-- Opening Marker --
Definition endswith (c : ascii) (s : string) : bool :=
  match rev (chars s) with
  | c' :: _ => Ascii.eqb c' c
  | [] => false
  end.

(** [s.replace(c, by)] for a single character [c]. *)
Definition replace_chars (c : ascii) (by_ : list ascii) (l : list ascii)
  : list ascii :=
  flat_map (fun x => if Ascii.eqb x c then by_ else [x]) l.

Definition replace (c : ascii) (by_ : string) (s : string) : string :=
  str (replace_chars c (chars by_) (chars s)).

(** Truthiness of a string: [bool(s)]. *)
Definition nonempty (s : string) : bool :=
  match s with EmptyString => false | _ => true end.

End Py.

(** ** Language codes *)

(** [normalize_google_language]: a code with a region is kept; a bare code
    is looked up, lower-cased, in the table of default regions. *)
Definition google_defaults : gmap string string :=
  {[ "nl" := "nl-NL"; "en" := "en-US"; "de" := "de-DE";
     "fr" := "fr-FR"; "es" := "es-ES" ]}.

Definition normalize_google_language (language : string) : string :=
  if Py.contains "-" language then language
  else default language (google_defaults !! Py.lower language).

(** [normalize_assemblyai_language]: the part before the first ["-"]. *)
Definition normalize_assemblyai_language (language : string) : string :=
  if Py.contains "-" language
  then match Py.split "-" language with
       | first :: _ => first
       | [] => language
       end
  else language.

(** ** Hotkey chords *)

Definition token_map : gmap string string :=
  {[ "ctrl" := "<ctrl>"; "control" := "<ctrl>";
     "alt" := "<alt>"; "option" := "<alt>";
     "shift" := "<shift>";
     "cmd" := "<cmd>"; "command" := "<cmd>";
     "win" := "<cmd>"; "windows" := "<cmd>" ]}.

(** [[part.strip() for part in hotkey.split("+") if part.strip()]] *)
Definition hotkey_parts (hotkey : string) : list string :=
  List.filter Py.nonempty (map Py.strip (Py.split "+" hotkey)).

(** One round of the loop over [parts]: what is appended to [normalized]. *)
Definition normalize_part (part : string) : string :=
  let raw := Py.lower part in
  if Py.startswith "<" raw && Py.endswith ">" raw then raw
  else default raw (token_map !! raw).

Definition normalize_hotkey (hotkey : string) : result string :=
  match hotkey_parts hotkey with
  | [] => Raise (ValueError "Hotkey is leeg.")
  | parts => Ok (Py.join "+" (map normalize_part parts))
  end.

(** ** Configuration *)

Record AppConfig : Type := {
  engine : string;
  hotkey : string;
  language : string;
  sample_rate : Z;
  append_space : bool;
  whisper_model : string;
  whisper_device : string;
  whisper_compute_type : string;
  assemblyai_api_key : string;
  google_credentials_path : string;
  gemini_api_key : string;
}.

(** [AppConfig()]: the dataclass defaults. *)
Definition default_config : AppConfig := {|
  engine := "whisper";
  hotkey := "<ctrl>+<alt>+d";
  language := "nl";
  sample_rate := 16000;
  append_space := true;
  whisper_model := "small";
  whisper_device := "auto";
  whisper_compute_type := "int8";
  assemblyai_api_key := EmptyString;
  google_credentials_path := EmptyString;
  gemini_api_key := EmptyString;
|}.

(** A value of the parsed document.  A float is a binary64 number
    ([spec_float]) together with the text [str()] prints for it; a date, a
    time, an array or a table is kept as what [str()] makes of it, the one
    thing the program can get out of it: a text, or the exception [str()]
    raises (for an array that holds too long an integer). *)
Inductive toml_value : Type :=
  | TStr (s : string)
  | TInt (n : Z)
  | TFloat (x : spec_float) (shown : string)
  | TBool (b : bool)
  | TOther (shown : result string).

(** *** [str(int)] and [int(...)] *)

(** Decimal digits, most significant first, are a [Decimal.uint]. *)
Fixpoint digit_chars (d : Decimal.uint) : list ascii :=
  match d with
  | Decimal.Nil => []
  | Decimal.D0 d => "0"%char :: digit_chars d
  | Decimal.D1 d => "1"%char :: digit_chars d
  | Decimal.D2 d => "2"%char :: digit_chars d
  | Decimal.D3 d => "3"%char :: digit_chars d
  | Decimal.D4 d => "4"%char :: digit_chars d
  | Decimal.D5 d => "5"%char :: digit_chars d
  | Decimal.D6 d => "6"%char :: digit_chars d
  | Decimal.D7 d => "7"%char :: digit_chars d
  | Decimal.D8 d => "8"%char :: digit_chars d
  | Decimal.D9 d => "9"%char :: digit_chars d
  end.

Definition int_chars (z : Z) : list ascii :=
  match Z.to_int z with
  | Decimal.Pos d => digit_chars d
  | Decimal.Neg d => "-"%char :: digit_chars d
  end.

(** A number written in decimal. *)
Definition decimal (z : Z) : string := Py.str (int_chars z).

(** How many decimal digits a number has: its sign does not count. *)
Definition digits (z : Z) : Z :=
  match Z.to_int z with
  | Decimal.Pos d | Decimal.Neg d => Z.of_nat (Decimal.nb_digits d)
  end.

(** [sys.int_max_str_digits], as the interpreter starts with it. *)
Definition int_max_str_digits : Z := 4300.

Definition str_limit : exn :=
  ValueError
    "Exceeds the limit (4300 digits) for integer string conversion; use sys.set_int_max_str_digits() to increase the limit".

Definition int_limit (count : Z) : exn :=
  ValueError
    ("Exceeds the limit (4300 digits) for integer string conversion: value has "
     +:+ decimal count
     +:+ " digits; use sys.set_int_max_str_digits() to increase the limit").

(** [str(z)], also what [f"{z}"] prints: a number of more than 4300 digits
    is refused. *)
Definition str_of_int (z : Z) : result string :=
  if int_max_str_digits <? digits z then Raise str_limit
  else Ok (decimal z).

Definition digit_of_char (c : ascii) : option (Decimal.uint -> Decimal.uint) :=
  match c with
  | "0" => Some Decimal.D0 | "1" => Some Decimal.D1 | "2" => Some Decimal.D2
  | "3" => Some Decimal.D3 | "4" => Some Decimal.D4 | "5" => Some Decimal.D5
  | "6" => Some Decimal.D6 | "7" => Some Decimal.D7 | "8" => Some Decimal.D8
  | "9" => Some Decimal.D9
  | _ => None
  end%char.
-- Closing Marker --
When you output the entries, keep every word exactly as it stands.

Definition endswith (c : ascii) (s : string) : bool :=
  match rev (chars s) with
  | c' :: _ => Ascii.eqb c' c
  | [] => false
  end.

(** [s.replace(c, by)] for a single character [c]. *)
Definition replace_chars (c : ascii) (by_ : list ascii) (l : list ascii)
  : list ascii :=
  flat_map (fun x => if Ascii.eqb x c then by_ else [x]) l.

Definition replace (c : ascii) (by_ : string) (s : string) : string :=
  str (replace_chars c (chars by_) (chars s)).

(** Truthiness of a string: [bool(s)]. *)
Definition nonempty (s : string) : bool :=
  match s with EmptyString => false | _ => true end.

End Py.

(** ** Language codes *)

(** [normalize_google_language]: a code with a region is kept; a bare code
    is looked up, lower-cased, in the table of default regions. *)
Definition google_defaults : gmap string string :=
  {[ "nl" := "nl-NL"; "en" := "en-US"; "de" := "de-DE";
     "fr" := "fr-FR"; "es" := "es-ES" ]}.

Definition normalize_google_language (language : string) : string :=
  if Py.contains "-" language then language
  else default language (google_defaults !! Py.lower language).

(** [normalize_assemblyai_language]: the part before the first ["-"]. *)
Definition normalize_assemblyai_language (language : string) : string :=
  if Py.contains "-" language
  then match Py.split "-" language with
       | first :: _ => first
       | [] => language
       end
  else language.

(** ** Hotkey chords *)

Definition token_map : gmap string string :=
  {[ "ctrl" := "<ctrl>"; "control" := "<ctrl>";
     "alt" := "<alt>"; "option" := "<alt>";
     "shift" := "<shift>";
     "cmd" := "<cmd>"; "command" := "<cmd>";
     "win" := "<cmd>"; "windows" := "<cmd>" ]}.

(** [[part.strip() for part in hotkey.split("+") if part.strip()]] *)
Definition hotkey_parts (hotkey : string) : list string :=
  List.filter Py.nonempty (map Py.strip (Py.split "+" hotkey)).

(** One round of the loop over [parts]: what is appended to [normalized]. *)
Definition normalize_part (part : string) : string :=
  let raw := Py.lower part in
  if Py.startswith "<" raw && Py.endswith ">" raw then raw
  else default raw (token_map !! raw).

Definition normalize_hotkey (hotkey : string) : result string :=
  match hotkey_parts hotkey with
  | [] => Raise (ValueError "Hotkey is leeg.")
  | parts => Ok (Py.join "+" (map normalize_part parts))
  end.

(** ** Configuration *)

Record AppConfig : Type := {
  engine : string;
  hotkey : string;
  language : string;
  sample_rate : Z;
  append_space : bool;
  whisper_model : string;
  whisper_device : string;
  whisper_compute_type : string;
  assemblyai_api_key : string;
  google_credentials_path : string;
  gemini_api_key : string;
}.

(** [AppConfig()]: the dataclass defaults. *)
Definition default_config : AppConfig := {|
  engine := "whisper";
  hotkey := "<ctrl>+<alt>+d";
  language := "nl";
  sample_rate := 16000;
  append_space := true;
  whisper_model := "small";
  whisper_device := "auto";
  whisper_compute_type := "int8";
  assemblyai_api_key := EmptyString;
  google_credentials_path := EmptyString;
  gemini_api_key := EmptyString;
|}.

(** A value of the parsed document.  A float is a binary64 number
    ([spec_float]) together with the text [str()] prints for it; a date, a
    time, an array or a table is kept as what [str()] makes of it, the one
    thing the program can get out of it: a text, or the exception [str()]
    raises (for an array that holds too long an integer). *)
Inductive toml_value : Type :=
  | TStr (s : string)
  | TInt (n : Z)
  | TFloat (x : spec_float) (shown : string)
  | TBool (b : bool)
  | TOther (shown : result string).

(** *** [str(int)] and [int(...)] *)

(** Decimal digits, most significant first, are a [Decimal.uint]. *)
Fixpoint digit_chars (d : Decimal.uint) : list ascii :=
  match d with
  | Decimal.Nil => []
  | Decimal.D0 d => "0"%char :: digit_chars d
  | Decimal.D1 d => "1"%char :: digit_chars d
  | Decimal.D2 d => "2"%char :: digit_chars d
  | Decimal.D3 d => "3"%char :: digit_chars d
  | Decimal.D4 d => "4"%char :: digit_chars d
  | Decimal.D5 d => "5"%char :: digit_chars d
  | Decimal.D6 d => "6"%char :: digit_chars d
  | Decimal.D7 d => "7"%char :: digit_chars d
  | Decimal.D8 d => "8"%char :: digit_chars d
  | Decimal.D9 d => "9"%char :: digit_chars d
  end.

Definition int_chars (z : Z) : list ascii :=
  match Z.to_int z with
  | Decimal.Pos d => digit_chars d
  | Decimal.Neg d => "-"%char :: digit_chars d
  end.

(** A number written in decimal. *)
Definition decimal (z : Z) : string := Py.str (int_chars z).

(** How many decimal digits a number has: its sign does not count. *)
Definition digits (z : Z) : Z :=
  match Z.to_int z with
  | Decimal.Pos d | Decimal.Neg d => Z.of_nat (Decimal.nb_digits d)
  end.

(** [sys.int_max_str_digits], as the interpreter starts with it. *)
Definition int_max_str_digits : Z := 4300.

Definition str_limit : exn :=
  ValueError
    "Exceeds the limit (4300 digits) for integer string conversion; use sys.set_int_max_str_digits() to increase the limit".

Definition int_limit (count : Z) : exn :=
  ValueError
    ("Exceeds the limit (4300 digits) for integer string conversion: value has "
     +:+ decimal count
     +:+ " digits; use sys.set_int_max_str_digits() to increase the limit").

(** [str(z)], also what [f"{z}"] prints: a number of more than 4300 digits
    is refused. *)
Definition str_of_int (z : Z) : result string :=
  if int_max_str_digits <? digits z then Raise str_limit
  else Ok (decimal z).

Definition digit_of_char (c : ascii) : option (Decimal.uint -> Decimal.uint) :=
  match c with
  | "0" => Some Decimal.D0 | "1" => Some Decimal.D1 | "2" => Some Decimal.D2
  | "3" => Some Decimal.D3 | "4" => Some Decimal.D4 | "5" => Some Decimal.D5
  | "6" => Some Decimal.D6 | "7" => Some Decimal.D7 | "8" => Some Decimal.D8
  | "9" => Some Decimal.D9
  | _ => None
  end%char.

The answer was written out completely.